**PROBLEM TO SOLVE:**
Transcribe only part of the material below: the lines from the one containing "if is_digit c" through the one containing "(** ** [float(...)] *)", inclusive, exactly as written.

**DATA:**
(** * get_tx_history.py: day-windowed scan of PFT transfers on the XRP Ledger

    A shallow embedding of [src/get_tx_history.py].  Python values decoded
    from JSON are the type [pyval]; Python [float]s are IEEE binary64 numbers
    ([PrimFloat.float]); functions that may raise return a [result]; the
    script's I/O (HTTP posts, log files, CSV rows, the checkpoint file, the
    database connection) is explicit state passing over a [world] that also
    records the sequence of effects performed.  What the script does not
    control (the node's answers, [float] on a string, the iteration order of
    a set, the database accepting a connection or a row) is an [env].

    The first half of the file is the model and the vocabulary of the
    properties; the second half proves, function by function, what each
    step does to the world, and from that the properties C1 to C10,
    followed by further properties of the same functions, X1 to X20. *)

From Stdlib Require Import ZArith List String Ascii Bool Lia.
From Stdlib Require Import Floats DecimalString DecimalPos DecimalZ.
From stdpp Require Import base option list gmap sets strings.

Set Warnings "-register-all".

Open Scope string_scope.
Open Scope Z_scope.

(* ===================================================================== *)
(** * Python values *)
(* ===================================================================== *)

(** What [json.loads] and [response.json()] produce.  A [PyDict] keeps its
    items in insertion order; looking a key up returns its first binding. *)
Inductive pyval : Type :=
  | PyNone
  | PyBool (b : bool)
  | PyInt (z : Z)
  | PyFloat (f : float)
  | PyStr (s : string)
  | PyList (l : list pyval)
  | PyDict (d : list (string * pyval)).

(** Exceptions the script can meet. *)
Inductive exn : Type :=
  | AttributeError | KeyError | TypeError | ValueError | OverflowError
  | JSONDecodeError | ConnectionError | OperationalError.

(** Why the model gives no answer: the loop bound of a [while True] was
    reached, or an address is a hashable value that is not a string (the
    model keys balances and the watchlist by strings only). *)
Inductive undef : Type := OutOfFuel | NonStringAddress.

Inductive result (A : Type) : Type :=
  | Ok (a : A)
  | Raise (e : exn)
  | Undef (u : undef).
Arguments Ok {A} a.
Arguments Raise {A} e.
Arguments Undef {A} u.

Definition rbind {A B} (r : result A) (k : A -> result B) : result B :=
  match r with
  | Ok a => k a
  | Raise e => Raise e
  | Undef u => Undef u
  end.

Declare Scope py_scope.
Delimit Scope py_scope with py.
Notation "'let?' x := r 'in' k" := (rbind r (fun x => k))
  (at level 10, x name, r at level 100, k at level 200) : py_scope.
Open Scope py_scope.

(** ** Insertion-ordered dictionaries with string keys *)

Module Dict.

Fixpoint get {V} (k : string) (d : list (string * V)) : option V :=
  match d with
  | [] => None
  | (k', v) :: d' => if String.eqb k k' then Some v else get k d'
  end.

(** [d[k] = v]: an existing key keeps its position, a new key goes last. *)
Fixpoint set {V} (k : string) (v : V) (d : list (string * V))
  : list (string * V) :=
  match d with
  | [] => [(k, v)]
  | (k', v') :: d' =>
      if String.eqb k k' then (k, v) :: d' else (k', v') :: set k v d'
  end.

Definition get_default {V} (k : string) (dflt : V) (d : list (string * V)) : V :=
  match get k d with Some v => v | None => dflt end.

Definition values {V} (d : list (string * V)) : list V := List.map snd d.

End Dict.

(** [v.get(k, dflt)]: only a dict has the method. *)
Definition py_get (v : pyval) (k : string) (dflt : pyval) : result pyval :=
  match v with
  | PyDict d => Ok (Dict.get_default k dflt d)
  | _ => Raise AttributeError
  end.

(** [v[k]] with a string key. *)
Definition py_getitem (v : pyval) (k : string) : result pyval :=
  match v with
  | PyDict d =>
      match Dict.get k d with
      | Some x => Ok x
      | None => Raise KeyError
      end
  | _ => Raise TypeError
  end.

(** Truth value of a decoded JSON value ([if v:], [if not v:]). *)
Definition truthy (v : pyval) : bool :=
  match v with
  | PyNone => false
  | PyBool b => b
  | PyInt z => negb (z =? 0)
  | PyFloat f => negb (PrimFloat.eqb f 0%float)
  | PyStr s => negb (String.eqb s EmptyString)
  | PyList l => match l with [] => false | _ => true end
  | PyDict d => match d with [] => false | _ => true end
  end.

(** [v == s] and [v != s] for a string literal [s]. *)
Definition py_eq_str (v : pyval) (s : string) : bool :=
  match v with
  | PyStr s' => String.eqb s' s
  | _ => false
  end.

(** What [list.extend(v)] iterates over. *)
Definition py_iter (v : pyval) : result (list pyval) :=
  match v with
  | PyList l => Ok l
  | PyDict d => Ok (List.map (fun kv => PyStr (fst kv)) d)
  | PyStr s => Ok (List.map (fun c => PyStr (String c EmptyString)) (list_ascii_of_string s))
  | _ => Raise TypeError
  end.

(** ** [int(...)], [str(...)] and [str.strip()] on the checkpoint file *)

Definition is_space (c : ascii) : bool :=
  let n := nat_of_ascii c in
  ((9 <=? n)%nat && (n <=? 13)%nat) || ((28 <=? n)%nat && (n <=? 32)%nat)
  || (n =? 133)%nat || (n =? 160)%nat.

Fixpoint lstrip (s : string) : string :=
  match s with
  | String c s' => if is_space c then lstrip s' else s
  | EmptyString => EmptyString
  end.

Fixpoint rstrip (s : string) : string :=
  match s with
  | EmptyString => EmptyString
  | String c s' =>
      match rstrip s' with
      | EmptyString => if is_space c then EmptyString else String c EmptyString
      | r => String c r
      end
  end.

Definition py_strip (s : string) : string := rstrip (lstrip s).

Definition is_digit (c : ascii) : bool :=
  let n := nat_of_ascii c in ((48 <=? n)%nat && (n <=? 57)%nat).

(** Digit groups of an integer literal: digits, with single underscores
    allowed between two digits. *)
Fixpoint digit_group (after_digit : bool) (s : string) : option string :=
  match s with
  | EmptyString => if after_digit then Some EmptyString else None
  | String c s' =>
      if is_digit c then option_map (String c) (digit_group true s')
      else if Ascii.eqb c "_"
           then (if after_digit then digit_group false s' else None)
           else None
  end.

Definition unsigned_of_string (s : string) : option Z :=
  match digit_group false s with
  | Some ds => option_map Z.of_uint (NilEmpty.uint_of_string ds)
  | None => None
  end.

Definition signed_of_string (s : string) : option Z :=
  match s with
  | String "-" u => option_map Z.opp (unsigned_of_string u)
  | String "+" u => unsigned_of_string u
  | _ => unsigned_of_string s
  end.

(** [int(s)] for a decimal literal: surrounding whitespace, an optional
    sign, then digits. *)
Definition py_int (s : string) : result Z :=
  match signed_of_string (py_strip s) with
  | Some z => Ok z
  | None => Raise ValueError
  end.

(** [str(n)] for an int. *)
Definition py_str (n : Z) : string := NilZero.string_of_int (Z.to_int n).

(** ** [float(...)] *)

(** [float(n)] for an int: the nearest double, [OverflowError] past the
    largest one. *)
Definition float_of_Z (z : Z) : result float :=
  let f := SF2Prim (binary_normalize prec emax z 0 false) in
  if is_infinity f then Raise OverflowError else Ok f.

(* ===================================================================== *)
(** * Constants *)
(* ===================================================================== *)

Definition ISSUER_ADDRESS : string := "rnQUEEg8yyjrwk9FhyXpKavHyCRJM9BDMW".
Definition PFT_CURRENCY_CODE : string := "PFT".
Definition LEDGERS_PER_DAY : Z := 22700.
Definition START_LEDGER : Z := 87570565.

(* ===================================================================== *)
(** * Ledger windows *)
(* ===================================================================== *)

Definition get_ledger_range_for_day (day_number : Z) : Z * Z :=
  let ledger_min := START_LEDGER + (day_number * LEDGERS_PER_DAY) in
  let ledger_max := ledger_min + LEDGERS_PER_DAY in
  (ledger_min, ledger_max).

(* ===================================================================== *)
(** * The world the script runs in *)
(* ===================================================================== *)

(** The [account_tx] payload posted to the node; [binary], [limit] and
    [forward] are constants of the script. *)
Record request : Type := mk_request {
  account : string;
  ledger_index_min : Z;
  ledger_index_max : Z;
  marker : option pyval
}.

(** Outcome of [requests.post]: a response with its status code and its body
    decoded as JSON ([None]: the body is not JSON), or an exception of the
    transport. *)
Inductive http_result : Type :=
  | HttpResponse (status_code : Z) (json : option pyval)
  | HttpFailure.

(** Parameters of [INSERT INTO pft_transfers ... VALUES (%s, ...)]. *)
Record db_row : Type := mk_row {
  col_tx_hash : pyval;
  col_day : Z;
  col_ledger_index : pyval;
  col_sender : pyval;
  col_receiver : pyval;
  col_amount : float;
  col_timestamp : pyval
}.

Inductive csv_file : Type :=
  | BALANCES_CSV | TRANSFERS_CSV | DAILY_ACTIVE_CSV | CIRCULATING_SUPPLY_CSV.

Inductive message : Type :=
  | MsgRequestFailed (status_code : Z)
  | MsgDbInsertFailed (h : pyval)
  | MsgProcessingDay (day_number ledger_min ledger_max : Z)
  | MsgCompletedDays (n : Z)
  | MsgShortBreak
  | MsgSavedBalances
  | MsgSavedTransferCounts.

(** Effects, in the order the script performs them. *)
Inductive event : Type :=
  | EvConnect
  | EvCreateTable
  | EvExecute (row : db_row)
  | EvCommit
  | EvClose
  | EvPost (r : request)
  | EvLog (index : Z) (data : pyval)
  | EvSleep (milliseconds : Z)
  | EvPrint (m : message)
  | EvCsvOpen (f : csv_file)
  | EvCsvRow (f : csv_file) (row : list pyval)
  | EvCheckpoint (day_number : Z).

**WRITTEN ANSWER:**
      if is_digit c then option_map (String c) (digit_group true s')
      else if Ascii.eqb c "_"
           then (if after_digit then digit_group false s' else None)
           else None
  end.

Definition unsigned_of_string (s : string) : option Z :=
  match digit_group false s with
  | Some ds => option_map Z.of_uint (NilEmpty.uint_of_string ds)
  | None => None
  end.

Definition signed_of_string (s : string) : option Z :=
  match s with
  | String "-" u => option_map Z.opp (unsigned_of_string u)
  | String "+" u => unsigned_of_string u
  | _ => unsigned_of_string s
  end.

(** [int(s)] for a decimal literal: surrounding whitespace, an optional
    sign, then digits. *)
Definition py_int (s : string) : result Z :=
  match signed_of_string (py_strip s) with
  | Some z => Ok z
  | None => Raise ValueError
  end.

(** [str(n)] for an int. *)
Definition py_str (n : Z) : string := NilZero.string_of_int (Z.to_int n).

(** ** [float(...)] *)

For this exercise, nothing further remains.